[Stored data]
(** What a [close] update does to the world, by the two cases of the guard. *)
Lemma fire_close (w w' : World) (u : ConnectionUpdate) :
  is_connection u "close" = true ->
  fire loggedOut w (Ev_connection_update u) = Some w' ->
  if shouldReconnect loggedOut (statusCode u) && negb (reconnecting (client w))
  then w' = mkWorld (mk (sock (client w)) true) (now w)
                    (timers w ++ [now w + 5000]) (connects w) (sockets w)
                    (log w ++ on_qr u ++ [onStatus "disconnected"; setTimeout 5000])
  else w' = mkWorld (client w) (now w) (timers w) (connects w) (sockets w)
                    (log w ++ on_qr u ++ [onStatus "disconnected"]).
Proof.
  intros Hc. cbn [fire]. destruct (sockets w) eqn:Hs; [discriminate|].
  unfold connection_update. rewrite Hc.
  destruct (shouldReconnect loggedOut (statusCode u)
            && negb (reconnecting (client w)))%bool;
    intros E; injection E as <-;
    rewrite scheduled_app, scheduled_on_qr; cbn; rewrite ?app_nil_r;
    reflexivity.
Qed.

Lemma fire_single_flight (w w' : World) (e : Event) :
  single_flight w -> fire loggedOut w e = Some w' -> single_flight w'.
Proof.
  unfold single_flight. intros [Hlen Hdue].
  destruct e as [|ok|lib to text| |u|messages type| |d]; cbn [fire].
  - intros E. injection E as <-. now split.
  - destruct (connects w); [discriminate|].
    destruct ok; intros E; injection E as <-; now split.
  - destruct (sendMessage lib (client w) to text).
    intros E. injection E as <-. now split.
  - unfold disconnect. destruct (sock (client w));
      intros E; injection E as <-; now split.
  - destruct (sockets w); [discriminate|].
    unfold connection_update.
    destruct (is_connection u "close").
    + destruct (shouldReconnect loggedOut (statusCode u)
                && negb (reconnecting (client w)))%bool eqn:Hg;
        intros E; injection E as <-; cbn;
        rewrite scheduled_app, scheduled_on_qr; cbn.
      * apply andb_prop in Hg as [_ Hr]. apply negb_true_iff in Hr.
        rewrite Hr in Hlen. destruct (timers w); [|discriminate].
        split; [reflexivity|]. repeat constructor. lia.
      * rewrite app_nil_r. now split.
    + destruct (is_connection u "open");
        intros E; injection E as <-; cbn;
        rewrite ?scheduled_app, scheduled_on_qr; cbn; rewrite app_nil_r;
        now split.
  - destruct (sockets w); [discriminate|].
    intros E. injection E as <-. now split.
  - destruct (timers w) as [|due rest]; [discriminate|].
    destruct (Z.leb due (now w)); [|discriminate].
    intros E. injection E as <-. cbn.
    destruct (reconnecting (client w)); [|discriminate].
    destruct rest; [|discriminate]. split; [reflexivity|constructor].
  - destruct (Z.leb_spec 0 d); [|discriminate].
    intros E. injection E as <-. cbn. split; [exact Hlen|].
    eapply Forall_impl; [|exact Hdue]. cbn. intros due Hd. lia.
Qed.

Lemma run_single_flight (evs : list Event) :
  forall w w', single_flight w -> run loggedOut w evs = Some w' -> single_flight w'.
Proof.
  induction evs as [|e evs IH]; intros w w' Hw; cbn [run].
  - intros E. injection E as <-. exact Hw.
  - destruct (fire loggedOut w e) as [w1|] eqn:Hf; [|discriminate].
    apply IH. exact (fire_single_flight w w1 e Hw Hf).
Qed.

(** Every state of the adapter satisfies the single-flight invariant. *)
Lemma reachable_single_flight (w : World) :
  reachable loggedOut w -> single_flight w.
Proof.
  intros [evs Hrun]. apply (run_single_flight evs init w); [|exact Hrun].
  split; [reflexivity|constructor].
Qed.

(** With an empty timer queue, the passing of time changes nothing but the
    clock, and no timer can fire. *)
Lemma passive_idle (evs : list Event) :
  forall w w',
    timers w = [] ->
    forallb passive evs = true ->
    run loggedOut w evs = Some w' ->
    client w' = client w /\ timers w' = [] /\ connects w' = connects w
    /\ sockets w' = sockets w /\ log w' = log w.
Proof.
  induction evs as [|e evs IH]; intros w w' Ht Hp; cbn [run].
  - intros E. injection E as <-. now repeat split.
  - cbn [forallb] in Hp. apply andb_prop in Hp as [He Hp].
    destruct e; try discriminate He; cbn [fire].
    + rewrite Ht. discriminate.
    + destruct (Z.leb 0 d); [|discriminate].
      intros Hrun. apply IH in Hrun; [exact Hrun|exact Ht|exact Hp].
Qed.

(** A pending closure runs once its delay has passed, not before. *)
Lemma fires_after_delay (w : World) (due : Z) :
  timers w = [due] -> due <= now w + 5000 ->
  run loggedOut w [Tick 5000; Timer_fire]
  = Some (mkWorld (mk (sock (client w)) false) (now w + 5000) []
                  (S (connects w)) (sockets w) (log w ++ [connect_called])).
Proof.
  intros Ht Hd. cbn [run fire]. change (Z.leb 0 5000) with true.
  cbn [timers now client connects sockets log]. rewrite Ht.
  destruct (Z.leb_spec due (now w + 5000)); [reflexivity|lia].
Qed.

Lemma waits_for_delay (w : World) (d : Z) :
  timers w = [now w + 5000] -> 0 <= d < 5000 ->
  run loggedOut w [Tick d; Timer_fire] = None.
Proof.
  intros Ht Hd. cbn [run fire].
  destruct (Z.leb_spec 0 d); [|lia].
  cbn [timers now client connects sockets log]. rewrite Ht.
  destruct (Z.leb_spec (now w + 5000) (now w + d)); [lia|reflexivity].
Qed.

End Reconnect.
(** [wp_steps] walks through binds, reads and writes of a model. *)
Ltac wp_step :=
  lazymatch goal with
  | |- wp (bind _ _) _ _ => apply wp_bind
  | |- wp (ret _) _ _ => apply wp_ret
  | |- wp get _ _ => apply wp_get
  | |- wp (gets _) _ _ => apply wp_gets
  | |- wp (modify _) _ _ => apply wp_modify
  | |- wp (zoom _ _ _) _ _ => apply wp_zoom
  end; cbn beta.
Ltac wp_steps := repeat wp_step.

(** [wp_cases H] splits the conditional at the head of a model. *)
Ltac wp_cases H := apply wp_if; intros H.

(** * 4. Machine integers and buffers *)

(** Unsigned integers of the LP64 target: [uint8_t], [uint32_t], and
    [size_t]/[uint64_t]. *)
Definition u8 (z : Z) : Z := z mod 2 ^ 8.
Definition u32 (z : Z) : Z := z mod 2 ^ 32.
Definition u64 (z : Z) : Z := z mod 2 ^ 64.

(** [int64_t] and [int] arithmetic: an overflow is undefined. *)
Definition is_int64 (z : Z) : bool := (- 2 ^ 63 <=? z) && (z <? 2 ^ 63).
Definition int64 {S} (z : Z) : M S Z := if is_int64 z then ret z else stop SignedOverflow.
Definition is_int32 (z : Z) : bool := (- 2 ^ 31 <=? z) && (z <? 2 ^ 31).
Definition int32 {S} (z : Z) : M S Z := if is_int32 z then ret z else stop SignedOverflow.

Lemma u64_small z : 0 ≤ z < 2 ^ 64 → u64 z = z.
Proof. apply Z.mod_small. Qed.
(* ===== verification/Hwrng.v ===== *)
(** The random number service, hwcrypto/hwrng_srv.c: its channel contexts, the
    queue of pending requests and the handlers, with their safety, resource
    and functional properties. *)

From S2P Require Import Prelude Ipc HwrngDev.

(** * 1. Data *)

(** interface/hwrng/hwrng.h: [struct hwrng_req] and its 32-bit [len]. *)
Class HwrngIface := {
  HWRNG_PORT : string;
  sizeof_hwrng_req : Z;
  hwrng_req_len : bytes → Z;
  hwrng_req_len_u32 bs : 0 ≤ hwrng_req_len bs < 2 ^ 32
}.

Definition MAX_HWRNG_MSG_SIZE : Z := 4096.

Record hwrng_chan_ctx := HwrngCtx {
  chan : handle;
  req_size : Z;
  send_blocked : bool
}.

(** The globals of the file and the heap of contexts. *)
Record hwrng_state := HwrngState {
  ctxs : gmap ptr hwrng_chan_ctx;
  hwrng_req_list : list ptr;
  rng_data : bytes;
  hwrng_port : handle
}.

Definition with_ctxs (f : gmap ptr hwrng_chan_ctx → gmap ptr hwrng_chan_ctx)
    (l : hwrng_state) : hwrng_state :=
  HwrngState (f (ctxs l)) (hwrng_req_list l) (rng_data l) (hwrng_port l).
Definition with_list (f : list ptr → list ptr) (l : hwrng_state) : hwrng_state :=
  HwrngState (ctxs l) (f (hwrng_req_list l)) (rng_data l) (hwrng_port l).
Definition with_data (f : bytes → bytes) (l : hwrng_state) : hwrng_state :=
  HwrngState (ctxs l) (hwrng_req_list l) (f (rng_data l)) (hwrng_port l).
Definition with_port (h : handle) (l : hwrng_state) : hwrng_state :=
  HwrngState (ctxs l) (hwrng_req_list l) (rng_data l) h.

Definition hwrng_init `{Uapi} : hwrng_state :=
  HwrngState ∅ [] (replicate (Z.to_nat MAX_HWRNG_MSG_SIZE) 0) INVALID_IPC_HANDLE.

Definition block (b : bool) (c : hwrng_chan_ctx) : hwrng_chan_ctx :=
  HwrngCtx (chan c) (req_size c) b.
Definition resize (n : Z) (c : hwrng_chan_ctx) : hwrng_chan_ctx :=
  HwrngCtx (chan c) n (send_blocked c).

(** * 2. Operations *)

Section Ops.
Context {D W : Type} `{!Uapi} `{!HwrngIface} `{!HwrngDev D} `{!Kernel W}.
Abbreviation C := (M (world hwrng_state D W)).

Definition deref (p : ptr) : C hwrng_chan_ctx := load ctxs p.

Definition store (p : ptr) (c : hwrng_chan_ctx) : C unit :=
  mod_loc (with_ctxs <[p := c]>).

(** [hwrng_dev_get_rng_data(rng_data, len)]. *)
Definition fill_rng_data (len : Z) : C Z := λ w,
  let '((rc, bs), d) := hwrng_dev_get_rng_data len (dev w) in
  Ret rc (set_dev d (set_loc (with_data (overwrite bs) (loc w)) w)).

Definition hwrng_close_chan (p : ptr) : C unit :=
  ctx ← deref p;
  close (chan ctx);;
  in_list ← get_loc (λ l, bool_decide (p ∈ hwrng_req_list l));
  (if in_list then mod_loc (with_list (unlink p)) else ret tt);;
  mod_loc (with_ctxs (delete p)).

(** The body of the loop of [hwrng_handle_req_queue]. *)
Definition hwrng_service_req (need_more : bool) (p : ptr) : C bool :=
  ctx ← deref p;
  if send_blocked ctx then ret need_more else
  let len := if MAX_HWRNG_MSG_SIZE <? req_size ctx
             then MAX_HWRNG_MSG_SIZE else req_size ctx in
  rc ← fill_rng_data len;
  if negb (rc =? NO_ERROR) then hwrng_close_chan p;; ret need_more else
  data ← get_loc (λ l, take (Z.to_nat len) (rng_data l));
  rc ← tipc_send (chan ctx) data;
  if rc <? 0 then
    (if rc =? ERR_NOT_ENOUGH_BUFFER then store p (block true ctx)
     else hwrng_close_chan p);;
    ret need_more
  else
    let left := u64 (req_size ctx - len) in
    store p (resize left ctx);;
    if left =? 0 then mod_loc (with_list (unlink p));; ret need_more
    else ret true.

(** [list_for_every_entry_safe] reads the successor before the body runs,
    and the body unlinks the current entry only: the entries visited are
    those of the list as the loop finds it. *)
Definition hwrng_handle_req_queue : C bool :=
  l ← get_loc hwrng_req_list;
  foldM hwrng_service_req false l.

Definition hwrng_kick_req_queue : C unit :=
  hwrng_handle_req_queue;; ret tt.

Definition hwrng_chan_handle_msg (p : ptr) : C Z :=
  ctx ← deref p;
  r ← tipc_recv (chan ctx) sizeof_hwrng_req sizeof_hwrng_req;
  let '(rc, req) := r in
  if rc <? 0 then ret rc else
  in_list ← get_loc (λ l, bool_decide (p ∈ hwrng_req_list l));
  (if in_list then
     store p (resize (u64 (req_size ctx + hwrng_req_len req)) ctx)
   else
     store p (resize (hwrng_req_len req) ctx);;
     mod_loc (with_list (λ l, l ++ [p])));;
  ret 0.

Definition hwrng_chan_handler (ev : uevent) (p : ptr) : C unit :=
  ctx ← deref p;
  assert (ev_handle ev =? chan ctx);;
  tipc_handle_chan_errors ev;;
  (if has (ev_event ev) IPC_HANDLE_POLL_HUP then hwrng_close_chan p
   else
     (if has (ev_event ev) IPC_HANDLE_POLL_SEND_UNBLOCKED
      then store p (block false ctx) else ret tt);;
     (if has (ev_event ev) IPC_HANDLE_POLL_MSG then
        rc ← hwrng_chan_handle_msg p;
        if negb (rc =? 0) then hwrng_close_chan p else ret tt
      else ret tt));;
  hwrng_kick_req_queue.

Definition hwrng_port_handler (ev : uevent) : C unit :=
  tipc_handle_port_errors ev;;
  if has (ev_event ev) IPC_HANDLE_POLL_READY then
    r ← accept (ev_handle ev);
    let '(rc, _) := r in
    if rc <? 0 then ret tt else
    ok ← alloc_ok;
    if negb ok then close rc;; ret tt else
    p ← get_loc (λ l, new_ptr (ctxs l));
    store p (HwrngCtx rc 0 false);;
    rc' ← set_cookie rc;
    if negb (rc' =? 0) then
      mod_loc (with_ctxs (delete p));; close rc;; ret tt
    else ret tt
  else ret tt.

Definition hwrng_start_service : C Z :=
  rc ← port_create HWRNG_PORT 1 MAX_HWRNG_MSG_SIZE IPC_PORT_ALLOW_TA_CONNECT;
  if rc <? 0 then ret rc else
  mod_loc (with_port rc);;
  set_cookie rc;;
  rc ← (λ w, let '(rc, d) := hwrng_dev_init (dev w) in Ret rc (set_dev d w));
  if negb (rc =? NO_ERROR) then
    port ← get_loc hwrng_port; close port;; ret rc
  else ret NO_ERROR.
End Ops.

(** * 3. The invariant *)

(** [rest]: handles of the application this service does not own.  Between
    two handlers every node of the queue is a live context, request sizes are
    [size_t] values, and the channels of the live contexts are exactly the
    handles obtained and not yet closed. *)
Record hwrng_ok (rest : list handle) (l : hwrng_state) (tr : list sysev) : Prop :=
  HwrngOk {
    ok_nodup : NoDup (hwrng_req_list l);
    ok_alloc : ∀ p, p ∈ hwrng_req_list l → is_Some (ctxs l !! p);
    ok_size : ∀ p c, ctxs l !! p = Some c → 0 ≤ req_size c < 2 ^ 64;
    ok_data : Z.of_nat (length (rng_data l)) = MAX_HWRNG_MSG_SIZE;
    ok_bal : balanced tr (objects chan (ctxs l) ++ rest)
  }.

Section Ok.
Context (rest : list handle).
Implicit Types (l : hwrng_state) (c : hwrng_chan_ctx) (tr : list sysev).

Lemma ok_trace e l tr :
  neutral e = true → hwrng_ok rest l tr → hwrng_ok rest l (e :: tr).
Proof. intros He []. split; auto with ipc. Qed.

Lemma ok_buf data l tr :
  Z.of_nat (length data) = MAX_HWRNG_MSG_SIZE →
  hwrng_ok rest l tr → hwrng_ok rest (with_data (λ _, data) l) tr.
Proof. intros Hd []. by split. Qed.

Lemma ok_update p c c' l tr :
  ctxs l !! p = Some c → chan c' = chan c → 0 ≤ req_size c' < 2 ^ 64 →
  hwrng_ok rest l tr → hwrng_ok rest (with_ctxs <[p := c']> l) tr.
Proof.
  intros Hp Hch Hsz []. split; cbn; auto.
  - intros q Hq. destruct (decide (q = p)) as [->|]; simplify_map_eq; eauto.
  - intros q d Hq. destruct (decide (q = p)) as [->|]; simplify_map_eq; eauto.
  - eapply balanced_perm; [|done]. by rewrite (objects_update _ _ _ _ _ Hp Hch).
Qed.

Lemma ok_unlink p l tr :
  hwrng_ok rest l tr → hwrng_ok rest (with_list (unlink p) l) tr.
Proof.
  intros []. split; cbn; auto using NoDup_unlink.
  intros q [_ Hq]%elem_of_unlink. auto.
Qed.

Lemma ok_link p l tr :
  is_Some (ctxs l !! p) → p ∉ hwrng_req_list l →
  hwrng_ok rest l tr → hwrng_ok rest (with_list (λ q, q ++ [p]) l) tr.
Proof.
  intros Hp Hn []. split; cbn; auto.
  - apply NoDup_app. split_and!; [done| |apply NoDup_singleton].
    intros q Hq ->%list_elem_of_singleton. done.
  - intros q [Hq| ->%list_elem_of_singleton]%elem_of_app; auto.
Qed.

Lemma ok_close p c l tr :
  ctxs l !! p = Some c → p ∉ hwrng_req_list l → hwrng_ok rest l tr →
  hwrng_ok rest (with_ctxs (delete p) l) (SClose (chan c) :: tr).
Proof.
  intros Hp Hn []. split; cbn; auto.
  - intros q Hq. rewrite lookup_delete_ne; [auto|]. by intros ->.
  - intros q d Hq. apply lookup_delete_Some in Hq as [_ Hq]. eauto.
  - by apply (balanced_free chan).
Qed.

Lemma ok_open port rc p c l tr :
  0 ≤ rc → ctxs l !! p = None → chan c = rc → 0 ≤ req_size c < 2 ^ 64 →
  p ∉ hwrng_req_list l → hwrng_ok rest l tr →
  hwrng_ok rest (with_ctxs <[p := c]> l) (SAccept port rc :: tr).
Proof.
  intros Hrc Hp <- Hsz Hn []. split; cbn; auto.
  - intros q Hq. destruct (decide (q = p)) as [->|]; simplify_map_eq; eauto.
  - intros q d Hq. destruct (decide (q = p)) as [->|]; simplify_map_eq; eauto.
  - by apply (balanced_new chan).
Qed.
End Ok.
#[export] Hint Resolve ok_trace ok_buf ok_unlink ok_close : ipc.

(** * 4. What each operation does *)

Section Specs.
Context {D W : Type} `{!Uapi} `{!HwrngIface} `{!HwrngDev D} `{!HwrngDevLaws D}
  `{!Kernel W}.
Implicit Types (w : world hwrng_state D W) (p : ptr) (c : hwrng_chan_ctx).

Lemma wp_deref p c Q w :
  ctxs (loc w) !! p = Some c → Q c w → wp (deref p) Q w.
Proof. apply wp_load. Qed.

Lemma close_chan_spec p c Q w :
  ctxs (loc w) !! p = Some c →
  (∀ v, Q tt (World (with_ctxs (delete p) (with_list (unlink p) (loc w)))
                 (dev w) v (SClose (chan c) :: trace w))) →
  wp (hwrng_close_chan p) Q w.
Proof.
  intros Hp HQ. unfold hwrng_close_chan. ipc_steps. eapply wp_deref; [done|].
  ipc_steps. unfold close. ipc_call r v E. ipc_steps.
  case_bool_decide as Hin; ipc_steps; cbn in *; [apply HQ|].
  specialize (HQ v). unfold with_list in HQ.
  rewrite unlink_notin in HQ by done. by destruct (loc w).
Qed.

Your goal: Which lines belong in the answer? Exactly those from the first line of the entries through the line holding "fire loggedOut w (Ev_connection_update", inclusive, copied unchanged.

Solution:
(** What a [close] update does to the world, by the two cases of the guard. *)
Lemma fire_close (w w' : World) (u : ConnectionUpdate) :
  is_connection u "close" = true ->
  fire loggedOut w (Ev_connection_update u) = Some w' ->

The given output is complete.